Based on the provided text, here's what can be extracted, acknowledging the limitations:
1. Table of Acceptance Criteria and Reported Device Performance
Acceptance Criteria (Implied) | Reported Device Performance |
---|---|
Substantial Equivalence to Predicate Devices: | The C-Fit Femoral Hip system is a modification of the previously cleared V.S.P. Hip system (Corin Medical Ltd.) and claims substantial equivalence to the Mallory/head system from Biomet, specifically for plasma sprayed long femoral stems. The C-Fit cobalt chrome stem without coating is previously cleared. |
Safety and Effectiveness (Demonstrated by Mechanical Testing): | "Extensive mechanical test data confirming the device's safety and effectiveness." (Specific criteria not detailed in the summary). |
Absence of Significant Post-Operative Problems in Clinical Use: | "The device has been in clinical use outside the U.S. for approximately ten years and no significant post-operative problems have been reported." |
Due to the nature of the provided document (a 1997 510(k) summary for a mechanical implant), the following sections cannot be fully populated as they pertain to AI/ML or diagnostic performance studies not described herein.
2. Sample size used for the test set and the data provenance
- Sample Size for Test Set: Not applicable. The submission refers to mechanical test data and clinical experience, not a "test set" for diagnostic performance.
- Data Provenance: "Clinical use outside the U.S. for approximately ten years." The mechanical test data would be lab-generated, not from patients.
3. Number of experts used to establish the ground truth for the test set and the qualifications of those experts
- Not applicable. There is no diagnostic "ground truth" for a test set described.
4. Adjudication method for the test set
- Not applicable.
5. If a multi reader multi case (MRMC) comparative effectiveness study was done, If so, what was the effect size of how much human readers improve with AI vs without AI assistance
- Not applicable. This is not an AI-assisted device.

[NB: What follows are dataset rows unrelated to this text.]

(* ===== verification/Elfload.v ===== *)
(** * Elfload

    Loading a program ([src/src/libc/elfload.c]): the segments of an ELF file
    that is in memory are copied to where they are to run.  The file and the
    program it becomes are in the same address space, of which only some pages
    are there; where a free range lies is the kernel's to say. *)

From S2P Require Import Prelude Mem Buf Malloc Paging KState PageTable.

(** ** The address space *)

(** Its bytes, and the numbers of the pages that are mapped. *)
Record space := mkSpace { am : mem; mapped : gset Z }.

#[export] Instance space_settable : Settable space := fun s => mkSpace (am s) (mapped s).

(** The pages that [n] bytes at [a] touch. *)
Definition pages_of (a n : Z) : list Z :=
  if n <=? 0 then [] else seqZ (a / PAGE_SIZE) ((a + n - 1) / PAGE_SIZE - a / PAGE_SIZE + 1).

Definition accessible (s : space) (a n : Z) : bool :=
  forallb (fun p => bool_decide (p ∈ mapped s)) (pages_of a n).

(** A field of [n] bytes. *)
Definition field (s : space) (a : Z) (n : nat) : res Z :=
  if accessible s a (Z.of_nat n) then Ok (le_value (bytes_at (am s) a n)) else Err Undefined.

Definition copy (s : space) (dst src n : Z) : res space :=
  if accessible s dst n && accessible s src n
  then Ok (s <| am := memcpy (am s) dst src (Z.to_nat n) |>) else Err Undefined.

(** [_sys_memflag] with [MEMFLAG_PRESENT], as the process sees it: the pages
    from the one of [addr] on, as many as [len] bytes take, are mapped; a new
    one is filled with zeros. *)
Definition map_page (s : space) (p : Z) : space :=
  if bool_decide (p ∈ mapped s) then s
  else mkSpace (write_bytes (am s) (p * PAGE_SIZE) (replicate (Z.to_nat PAGE_SIZE) 0))
         ({[p]} ∪ mapped s).

Definition pages_from (addr len : Z) : list Z :=
  seqZ (addr / PAGE_SIZE) ((len + PAGE_SIZE - 1) / PAGE_SIZE).

Definition memflag_map (addr len : Z) (s : space) : space := foldl map_page s (pages_from addr len).

(** Without flags: they are unmapped. *)
Definition memflag_unmap (addr len : Z) (s : space) : space :=
  s <| mapped ::= fun m => m ∖ list_to_set (pages_from addr len) |>.

(** ** The format *)

Definition ET_EXEC : Z := 2.
Definition ET_DYN : Z := 3.
Definition EM_X86_64 : Z := 62.
Definition PT_LOAD : Z := 1.
Definition PT_DYNAMIC : Z := 2.
Definition PT_GNU_STACK : Z := 0x6474e551.

Record Elf64_Ehdr := mkEhdr {
  e_type : Z; e_machine : Z; e_version : Z; e_entry : Z;
  e_phoff : Z; e_phentsize : Z; e_phnum : Z;
}.

Record Elf64_Phdr := mkPhdr {
  p_type : Z; p_offset : Z; p_vaddr : Z; p_filesz : Z; p_memsz : Z;
}.

(** The fields that the loader uses, at their offsets. *)
Definition read_ehdr (s : space) (h : Z) : res Elf64_Ehdr :=
  t ← field s (h + 16) 2;
  m ← field s (h + 18) 2;
  v ← field s (h + 20) 4;
  e ← field s (h + 24) 8;
  o ← field s (h + 32) 8;
  z ← field s (h + 54) 2;
  n ← field s (h + 56) 2;
  Ok (mkEhdr t m v e o z n).

Definition read_phdr (s : space) (p : Z) : res Elf64_Phdr :=
  t ← field s p 4;
  o ← field s (p + 8) 8;
  v ← field s (p + 16) 8;
  f ← field s (p + 32) 8;
  m ← field s (p + 40) 8;
  Ok (mkPhdr t o v f m).

Definition phdr_at (elf : Z) (e : Elf64_Ehdr) (idx : Z) : Z :=
  u64 (elf + e_phoff e + idx * e_phentsize e).

Section loader.
(** The kernel's choice of a free range ([MEMFLAG_FINDFREE]). *)
Variable findfree : Z -> Z -> gset Z -> Z.

Definition valid_ehdr (s : space) (h : Z) : res bool :=
  magic ← field s h 4;
  if negb (magic =? le_value [0x7f; 69; 76; 70]) then Ok false
  else
    m ← field s (h + 18) 2;
    v ← field s (h + 20) 4;
    Ok ((m =? EM_X86_64) && (v =? 1)).

(** Whether the segment is known; the message that it is not is left out. *)
Definition load_phdr (elf exebase idx : Z) (s : space) : res (bool * space) :=
  e ← read_ehdr s elf;
  ph ← read_phdr s (phdr_at elf e idx);
  if (p_type ph =? PT_DYNAMIC) || (p_type ph =? PT_GNU_STACK) then Ok (true, s)
  else if p_type ph =? PT_LOAD then
    let s := memflag_map (u64 (exebase + p_vaddr ph)) (p_memsz ph) s in
    s ← copy s (u64 (exebase + p_vaddr ph)) (u64 (elf + p_offset ph)) (p_filesz ph);
    Ok (true, s)
  else Ok (false, s).

(** The highest and the lowest address. *)
Definition spread_phdr (s : space) (elf : Z) (e : Elf64_Ehdr) (phi : Z) (hl : Z * Z) : res (Z * Z) :=
  let '(high, low) := hl in
  ph ← read_phdr s (phdr_at elf e phi);
  let top := u64 (p_vaddr ph + p_memsz ph) in
  Ok (if high <? top then top else high, if p_vaddr ph <? low then p_vaddr ph else low).

Definition elf_spread (elf : Z) (s : space) : res Z :=
  e ← read_ehdr s elf;
  '(high, low) ← for_from (spread_phdr s elf e) 0 (Z.to_nat (e_phnum e)) (0, 2 ^ 64 - 1);
  Ok (u64 (high - low)).

(** The headers from [idx] on; a segment that is not known stops the loop. *)
Fixpoint load_all (n : nat) (elf exebase idx : Z) (s : space) : res (bool * space) :=
  match n with
  | O => Ok (true, s)
  | S n =>
      '(ok, s) ← load_phdr elf exebase idx s;
      if (ok : bool) then load_all n elf exebase (idx + 1) s else Ok (false, s)
  end.

(** Where the program is; 0 if it could not be loaded. *)
Definition elf_loadmem (elf : Z) (s : space) : res (Z * space) :=
  spread ← elf_spread elf s;
  e ← read_ehdr s elf;
  let load exebase :=
    '(ok, s) ← load_all (Z.to_nat (e_phnum e)) elf exebase 0 s;
    Ok (if (ok : bool) then (exebase, s) else (0, memflag_unmap exebase spread s)) in
  if e_type e =? ET_EXEC then load 0
  else if e_type e =? ET_DYN then
    let exebase := findfree 0x1000 spread (mapped s) in
    if exebase =? 0 then Ok (0, s) else load exebase
  else Ok (0, s).

(** The entry point. *)
Definition elf_partialexec (base : Z) (s : space) : res (Z * space) :=
  v ← valid_ehdr s base;
  if negb v then Ok (0, s)
  else
    '(exebase, s) ← elf_loadmem base s;
    if exebase =? 0 then Ok (0, s)
    else e ← read_ehdr s base; Ok (u64 (exebase + e_entry e), s).
End loader.

(** ** The address space under the loader *)

Lemma page_of_sub a b : 0 <= b < PAGE_SIZE -> a mod PAGE_SIZE = 0 -> (a + b) / PAGE_SIZE = a / PAGE_SIZE.
Proof. unfold PAGE_SIZE. intros Hb Ha. Z.div_mod_to_equations. lia. Qed.

Lemma elem_of_pages_of a n p :
  p ∈ pages_of a n <-> 0 < n /\ a / PAGE_SIZE <= p <= (a + n - 1) / PAGE_SIZE.
Proof.
  unfold pages_of. destruct (Z.leb_spec n 0).
  - split; [by intros ?%not_elem_of_nil|lia].
  - rewrite elem_of_seqZ. lia.
Qed.

Lemma accessible_spec s a n :
  accessible s a n = true <-> forall x, a <= x < a + n -> x / PAGE_SIZE ∈ mapped s.
Proof.
  unfold accessible. rewrite forallb_forall. split.
  - intros Hp x Hx. apply (proj1 (bool_decide_eq_true _)), Hp, list_elem_of_In, elem_of_pages_of.
    unfold PAGE_SIZE. split; [lia|]. split; apply Z.div_le_mono; lia.
  - intros Hp p [Hn Hpp]%list_elem_of_In%elem_of_pages_of. apply bool_decide_eq_true.
    destruct (decide (p = a / PAGE_SIZE)) as [->|]; [apply Hp; lia|].
    unfold PAGE_SIZE in *. replace p with (p * 4096 / 4096) by (apply Z.div_mul; lia).
    apply Hp. Z.div_mod_to_equations. lia.
Qed.

Lemma accessible_mono s s' a n :
  mapped s ⊆ mapped s' -> accessible s a n = true -> accessible s' a n = true.
Proof. rewrite !accessible_spec. set_solver. Qed.

(** [s'] has what [s] had where [s] had something. *)
Record extends (s s' : space) : Prop := {
  ext_mapped : mapped s ⊆ mapped s';
  ext_bytes : forall a, a / PAGE_SIZE ∈ mapped s -> ld (am s') a = ld (am s) a;
}.

#[export] Instance extends_preorder : PreOrder extends.
Proof.
  split; [by split|]. intros s1 s2 s3 [Hm Hb] [Hm' Hb']. split; [set_solver|].
  intros a Ha. rewrite Hb' by set_solver. by apply Hb.
Qed.

Lemma field_extends s s' a n v : extends s s' -> field s a n = Ok v -> field s' a n = Ok v.
Proof.
  intros [Hm Hb]. unfold field. destruct (accessible s a _) eqn:Ha; [|done].
  rewrite (accessible_mono _ _ _ _ Hm Ha). intros <-. do 2 f_equal. apply bytes_at_ext.
  intros i Hi. apply Hb. rewrite accessible_spec in Ha. apply Ha. lia.
Qed.

Lemma read_ehdr_extends s s' h e : extends s s' -> read_ehdr s h = Ok e -> read_ehdr s' h = Ok e.
Proof.
  intros Hx. unfold read_ehdr. rewrite !bind_ok. repeat setoid_rewrite bind_ok.
  intros (?&?&?&?&?&?&?&?&?&?&?&?&?&?&?). repeat (eexists; split; [by eapply field_extends|]). done.
Qed.

Lemma read_phdr_extends s s' h e : extends s s' -> read_phdr s h = Ok e -> read_phdr s' h = Ok e.
Proof.
  intros Hx. unfold read_phdr. rewrite !bind_ok. repeat setoid_rewrite bind_ok.
  intros (?&?&?&?&?&?&?&?&?&?&?). repeat (eexists; split; [by eapply field_extends|]). done.
Qed.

6. If a standalone (i.e. algorithm only without human-in-the-loop performance) was done
- Not applicable. This is not an algorithm.
7. The type of ground truth used
- For Substantial Equivalence: Comparison to the design, materials, and intended use of predicate devices, supported by mechanical testing results.
- For Clinical Efficacy/Safety: The absence of "significant post-operative problems" over ten years of clinical use represents a form of real-world outcome data, though not formally structured as a clinical trial with specific ground truth endpoints.
8. The sample size for the training set
- Not applicable. This is not an AI/ML device.
9. How the ground truth for the training set was established
- Not applicable. This is not an AI/ML device.